=== What to do ===
Only the number is wanted: how many lines of these entries contain the word "change"?

================================

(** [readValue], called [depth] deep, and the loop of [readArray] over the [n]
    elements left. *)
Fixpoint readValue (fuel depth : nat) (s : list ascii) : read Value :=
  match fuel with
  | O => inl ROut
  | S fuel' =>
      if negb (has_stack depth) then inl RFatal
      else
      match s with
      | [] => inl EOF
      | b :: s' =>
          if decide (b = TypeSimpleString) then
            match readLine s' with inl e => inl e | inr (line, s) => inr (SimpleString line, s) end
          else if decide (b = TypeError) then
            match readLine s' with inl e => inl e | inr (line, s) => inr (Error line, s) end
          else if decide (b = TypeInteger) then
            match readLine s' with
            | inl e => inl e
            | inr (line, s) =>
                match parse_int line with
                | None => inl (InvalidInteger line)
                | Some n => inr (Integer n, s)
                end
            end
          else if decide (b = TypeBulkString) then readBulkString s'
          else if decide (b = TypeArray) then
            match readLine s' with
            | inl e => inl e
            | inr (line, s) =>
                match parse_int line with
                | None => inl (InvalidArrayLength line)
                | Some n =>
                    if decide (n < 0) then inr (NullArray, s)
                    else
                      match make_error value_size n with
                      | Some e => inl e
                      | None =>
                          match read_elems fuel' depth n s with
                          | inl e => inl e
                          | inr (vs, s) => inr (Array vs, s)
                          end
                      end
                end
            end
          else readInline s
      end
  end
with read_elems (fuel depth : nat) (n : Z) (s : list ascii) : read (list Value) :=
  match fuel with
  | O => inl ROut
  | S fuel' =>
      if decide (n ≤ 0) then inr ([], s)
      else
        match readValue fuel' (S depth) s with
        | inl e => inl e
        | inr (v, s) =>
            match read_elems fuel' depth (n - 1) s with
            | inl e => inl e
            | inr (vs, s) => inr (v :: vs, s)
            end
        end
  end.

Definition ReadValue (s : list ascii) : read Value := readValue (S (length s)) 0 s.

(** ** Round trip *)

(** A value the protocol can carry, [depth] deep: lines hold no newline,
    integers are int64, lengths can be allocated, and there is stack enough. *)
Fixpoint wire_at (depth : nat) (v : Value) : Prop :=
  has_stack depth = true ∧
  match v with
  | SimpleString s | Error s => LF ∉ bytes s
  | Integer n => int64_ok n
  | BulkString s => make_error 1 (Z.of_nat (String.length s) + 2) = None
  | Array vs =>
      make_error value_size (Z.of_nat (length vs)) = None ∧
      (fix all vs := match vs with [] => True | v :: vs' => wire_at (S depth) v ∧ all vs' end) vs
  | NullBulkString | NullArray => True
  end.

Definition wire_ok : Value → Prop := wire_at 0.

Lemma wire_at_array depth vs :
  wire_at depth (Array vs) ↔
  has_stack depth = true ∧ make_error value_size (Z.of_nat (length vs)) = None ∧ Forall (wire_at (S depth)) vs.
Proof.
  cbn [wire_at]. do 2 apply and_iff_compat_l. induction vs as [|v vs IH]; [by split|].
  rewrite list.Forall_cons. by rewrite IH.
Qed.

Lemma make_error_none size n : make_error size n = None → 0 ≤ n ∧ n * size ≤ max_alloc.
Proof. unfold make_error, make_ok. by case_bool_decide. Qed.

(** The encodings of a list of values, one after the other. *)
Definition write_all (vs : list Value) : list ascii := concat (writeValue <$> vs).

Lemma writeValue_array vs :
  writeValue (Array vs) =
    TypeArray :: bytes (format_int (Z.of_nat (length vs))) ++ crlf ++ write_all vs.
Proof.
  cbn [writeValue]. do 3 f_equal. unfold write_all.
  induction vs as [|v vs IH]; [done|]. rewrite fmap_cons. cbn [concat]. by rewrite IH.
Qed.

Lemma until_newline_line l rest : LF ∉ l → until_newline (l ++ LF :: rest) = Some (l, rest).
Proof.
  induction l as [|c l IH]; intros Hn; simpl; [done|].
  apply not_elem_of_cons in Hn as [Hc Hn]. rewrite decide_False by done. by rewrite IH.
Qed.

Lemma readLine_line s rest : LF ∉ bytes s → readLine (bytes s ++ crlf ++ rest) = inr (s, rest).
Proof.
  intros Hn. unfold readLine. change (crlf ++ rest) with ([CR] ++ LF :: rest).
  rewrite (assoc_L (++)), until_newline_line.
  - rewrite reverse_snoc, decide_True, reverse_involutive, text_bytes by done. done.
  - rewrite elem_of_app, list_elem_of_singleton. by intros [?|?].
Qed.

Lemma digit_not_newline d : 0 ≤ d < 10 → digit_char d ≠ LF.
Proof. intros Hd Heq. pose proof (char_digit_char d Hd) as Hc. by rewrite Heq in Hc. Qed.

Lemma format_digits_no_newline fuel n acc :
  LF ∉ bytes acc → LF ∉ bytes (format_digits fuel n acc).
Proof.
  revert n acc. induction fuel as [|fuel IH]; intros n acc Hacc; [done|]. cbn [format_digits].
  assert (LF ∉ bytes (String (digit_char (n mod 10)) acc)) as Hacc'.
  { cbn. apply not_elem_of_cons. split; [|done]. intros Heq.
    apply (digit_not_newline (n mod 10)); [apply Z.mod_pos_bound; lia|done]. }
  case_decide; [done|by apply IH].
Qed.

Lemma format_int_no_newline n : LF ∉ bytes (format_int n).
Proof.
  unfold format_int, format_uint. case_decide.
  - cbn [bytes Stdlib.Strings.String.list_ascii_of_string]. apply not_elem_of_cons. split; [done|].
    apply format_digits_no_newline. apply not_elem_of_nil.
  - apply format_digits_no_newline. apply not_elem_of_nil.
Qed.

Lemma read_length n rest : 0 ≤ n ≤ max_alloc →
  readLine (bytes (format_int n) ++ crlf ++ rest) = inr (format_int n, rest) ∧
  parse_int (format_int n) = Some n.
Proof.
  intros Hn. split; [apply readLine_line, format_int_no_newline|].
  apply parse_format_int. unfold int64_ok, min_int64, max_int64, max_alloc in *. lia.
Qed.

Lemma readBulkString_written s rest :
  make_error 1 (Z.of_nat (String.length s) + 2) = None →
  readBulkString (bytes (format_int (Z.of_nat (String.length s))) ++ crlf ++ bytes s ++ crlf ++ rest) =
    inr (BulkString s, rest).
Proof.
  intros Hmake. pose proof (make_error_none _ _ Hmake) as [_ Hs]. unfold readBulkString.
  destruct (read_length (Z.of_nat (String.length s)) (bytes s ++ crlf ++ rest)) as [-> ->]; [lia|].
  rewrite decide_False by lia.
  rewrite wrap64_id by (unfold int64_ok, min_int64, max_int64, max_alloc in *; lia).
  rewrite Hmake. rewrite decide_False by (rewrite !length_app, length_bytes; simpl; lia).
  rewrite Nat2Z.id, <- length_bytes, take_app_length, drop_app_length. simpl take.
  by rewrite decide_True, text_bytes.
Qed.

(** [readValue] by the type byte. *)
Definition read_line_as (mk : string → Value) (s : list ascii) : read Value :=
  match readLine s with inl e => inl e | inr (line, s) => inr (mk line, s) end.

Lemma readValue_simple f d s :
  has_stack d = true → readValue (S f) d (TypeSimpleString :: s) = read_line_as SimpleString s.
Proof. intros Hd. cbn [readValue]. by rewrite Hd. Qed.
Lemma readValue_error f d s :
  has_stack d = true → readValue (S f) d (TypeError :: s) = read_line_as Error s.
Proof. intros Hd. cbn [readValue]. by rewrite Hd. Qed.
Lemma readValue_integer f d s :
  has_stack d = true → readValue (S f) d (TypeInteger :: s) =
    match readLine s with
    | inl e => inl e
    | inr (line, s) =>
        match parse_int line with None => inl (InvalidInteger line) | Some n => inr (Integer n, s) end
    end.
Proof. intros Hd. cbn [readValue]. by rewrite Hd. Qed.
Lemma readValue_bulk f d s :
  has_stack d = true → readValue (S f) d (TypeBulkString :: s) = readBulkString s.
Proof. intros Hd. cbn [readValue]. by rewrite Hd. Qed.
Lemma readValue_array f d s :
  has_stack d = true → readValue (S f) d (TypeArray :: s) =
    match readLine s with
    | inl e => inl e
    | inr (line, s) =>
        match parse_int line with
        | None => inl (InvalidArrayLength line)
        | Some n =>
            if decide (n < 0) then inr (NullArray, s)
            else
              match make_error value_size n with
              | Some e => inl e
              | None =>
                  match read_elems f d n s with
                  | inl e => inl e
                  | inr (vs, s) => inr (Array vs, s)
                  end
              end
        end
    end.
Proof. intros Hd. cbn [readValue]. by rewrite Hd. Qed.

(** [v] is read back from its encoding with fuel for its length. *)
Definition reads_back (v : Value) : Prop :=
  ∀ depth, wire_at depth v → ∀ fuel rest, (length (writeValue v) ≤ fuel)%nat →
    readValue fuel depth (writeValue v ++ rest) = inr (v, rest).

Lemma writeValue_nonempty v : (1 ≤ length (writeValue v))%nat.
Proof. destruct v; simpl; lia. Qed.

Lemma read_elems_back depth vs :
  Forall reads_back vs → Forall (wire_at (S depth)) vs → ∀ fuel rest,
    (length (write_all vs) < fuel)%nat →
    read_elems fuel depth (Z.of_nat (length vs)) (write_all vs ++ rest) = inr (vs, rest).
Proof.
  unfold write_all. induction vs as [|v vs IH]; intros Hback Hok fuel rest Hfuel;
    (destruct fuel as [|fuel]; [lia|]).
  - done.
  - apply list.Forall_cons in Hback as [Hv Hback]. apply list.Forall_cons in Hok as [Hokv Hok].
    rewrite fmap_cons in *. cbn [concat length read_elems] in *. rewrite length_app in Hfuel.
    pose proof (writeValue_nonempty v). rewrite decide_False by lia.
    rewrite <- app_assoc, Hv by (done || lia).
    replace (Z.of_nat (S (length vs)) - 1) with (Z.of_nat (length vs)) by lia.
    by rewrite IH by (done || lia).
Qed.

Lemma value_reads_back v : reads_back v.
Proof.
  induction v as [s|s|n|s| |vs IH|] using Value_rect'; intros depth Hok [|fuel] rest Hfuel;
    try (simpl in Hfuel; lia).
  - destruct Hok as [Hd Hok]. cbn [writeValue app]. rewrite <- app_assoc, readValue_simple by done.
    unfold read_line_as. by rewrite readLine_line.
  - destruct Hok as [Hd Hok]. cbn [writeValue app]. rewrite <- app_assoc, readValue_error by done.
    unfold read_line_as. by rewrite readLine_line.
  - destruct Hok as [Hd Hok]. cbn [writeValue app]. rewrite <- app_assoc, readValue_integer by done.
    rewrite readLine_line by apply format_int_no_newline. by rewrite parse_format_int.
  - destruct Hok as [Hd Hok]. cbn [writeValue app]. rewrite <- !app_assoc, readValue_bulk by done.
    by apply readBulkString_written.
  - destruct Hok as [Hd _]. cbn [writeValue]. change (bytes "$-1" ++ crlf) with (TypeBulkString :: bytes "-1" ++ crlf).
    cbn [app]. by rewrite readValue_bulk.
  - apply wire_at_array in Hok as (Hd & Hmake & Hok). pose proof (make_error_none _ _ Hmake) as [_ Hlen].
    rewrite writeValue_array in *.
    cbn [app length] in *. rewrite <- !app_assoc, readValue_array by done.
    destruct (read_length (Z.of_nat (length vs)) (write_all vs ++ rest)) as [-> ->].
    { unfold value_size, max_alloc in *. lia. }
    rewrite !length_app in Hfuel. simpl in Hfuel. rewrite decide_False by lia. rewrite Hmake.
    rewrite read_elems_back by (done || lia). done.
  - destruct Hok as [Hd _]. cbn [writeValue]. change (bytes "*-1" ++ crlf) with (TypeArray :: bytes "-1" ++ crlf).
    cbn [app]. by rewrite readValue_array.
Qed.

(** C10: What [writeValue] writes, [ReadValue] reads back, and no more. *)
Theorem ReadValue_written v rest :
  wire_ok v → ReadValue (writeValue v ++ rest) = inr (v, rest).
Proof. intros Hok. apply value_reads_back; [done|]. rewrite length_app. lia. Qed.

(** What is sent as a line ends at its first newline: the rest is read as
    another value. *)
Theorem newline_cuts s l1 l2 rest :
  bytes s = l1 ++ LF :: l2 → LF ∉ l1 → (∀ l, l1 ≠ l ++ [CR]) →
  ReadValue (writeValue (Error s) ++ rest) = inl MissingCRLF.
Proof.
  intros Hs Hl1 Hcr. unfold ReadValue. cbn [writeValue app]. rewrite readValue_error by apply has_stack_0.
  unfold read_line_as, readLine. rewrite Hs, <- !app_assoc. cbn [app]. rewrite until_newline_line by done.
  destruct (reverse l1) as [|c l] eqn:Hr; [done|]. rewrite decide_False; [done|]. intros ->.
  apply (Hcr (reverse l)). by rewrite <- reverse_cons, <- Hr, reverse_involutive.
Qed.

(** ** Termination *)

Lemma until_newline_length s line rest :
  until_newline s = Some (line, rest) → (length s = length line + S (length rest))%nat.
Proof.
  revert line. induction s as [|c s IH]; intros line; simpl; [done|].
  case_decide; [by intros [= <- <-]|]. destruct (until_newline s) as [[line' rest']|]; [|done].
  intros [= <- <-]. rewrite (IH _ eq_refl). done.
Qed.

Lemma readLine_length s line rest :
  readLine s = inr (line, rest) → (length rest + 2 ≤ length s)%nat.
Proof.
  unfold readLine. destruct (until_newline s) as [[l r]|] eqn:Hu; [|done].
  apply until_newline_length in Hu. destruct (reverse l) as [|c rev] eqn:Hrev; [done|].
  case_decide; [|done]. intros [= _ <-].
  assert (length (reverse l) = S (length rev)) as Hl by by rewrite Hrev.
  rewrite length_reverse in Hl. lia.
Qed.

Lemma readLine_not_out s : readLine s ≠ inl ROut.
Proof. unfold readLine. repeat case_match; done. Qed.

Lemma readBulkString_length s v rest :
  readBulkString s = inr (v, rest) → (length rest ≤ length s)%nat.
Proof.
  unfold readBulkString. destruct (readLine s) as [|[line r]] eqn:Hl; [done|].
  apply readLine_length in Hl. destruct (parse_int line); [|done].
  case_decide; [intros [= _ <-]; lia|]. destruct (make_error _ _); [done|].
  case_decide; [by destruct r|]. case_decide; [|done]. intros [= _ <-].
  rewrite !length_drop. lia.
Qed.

================================

=== Answer section ===
3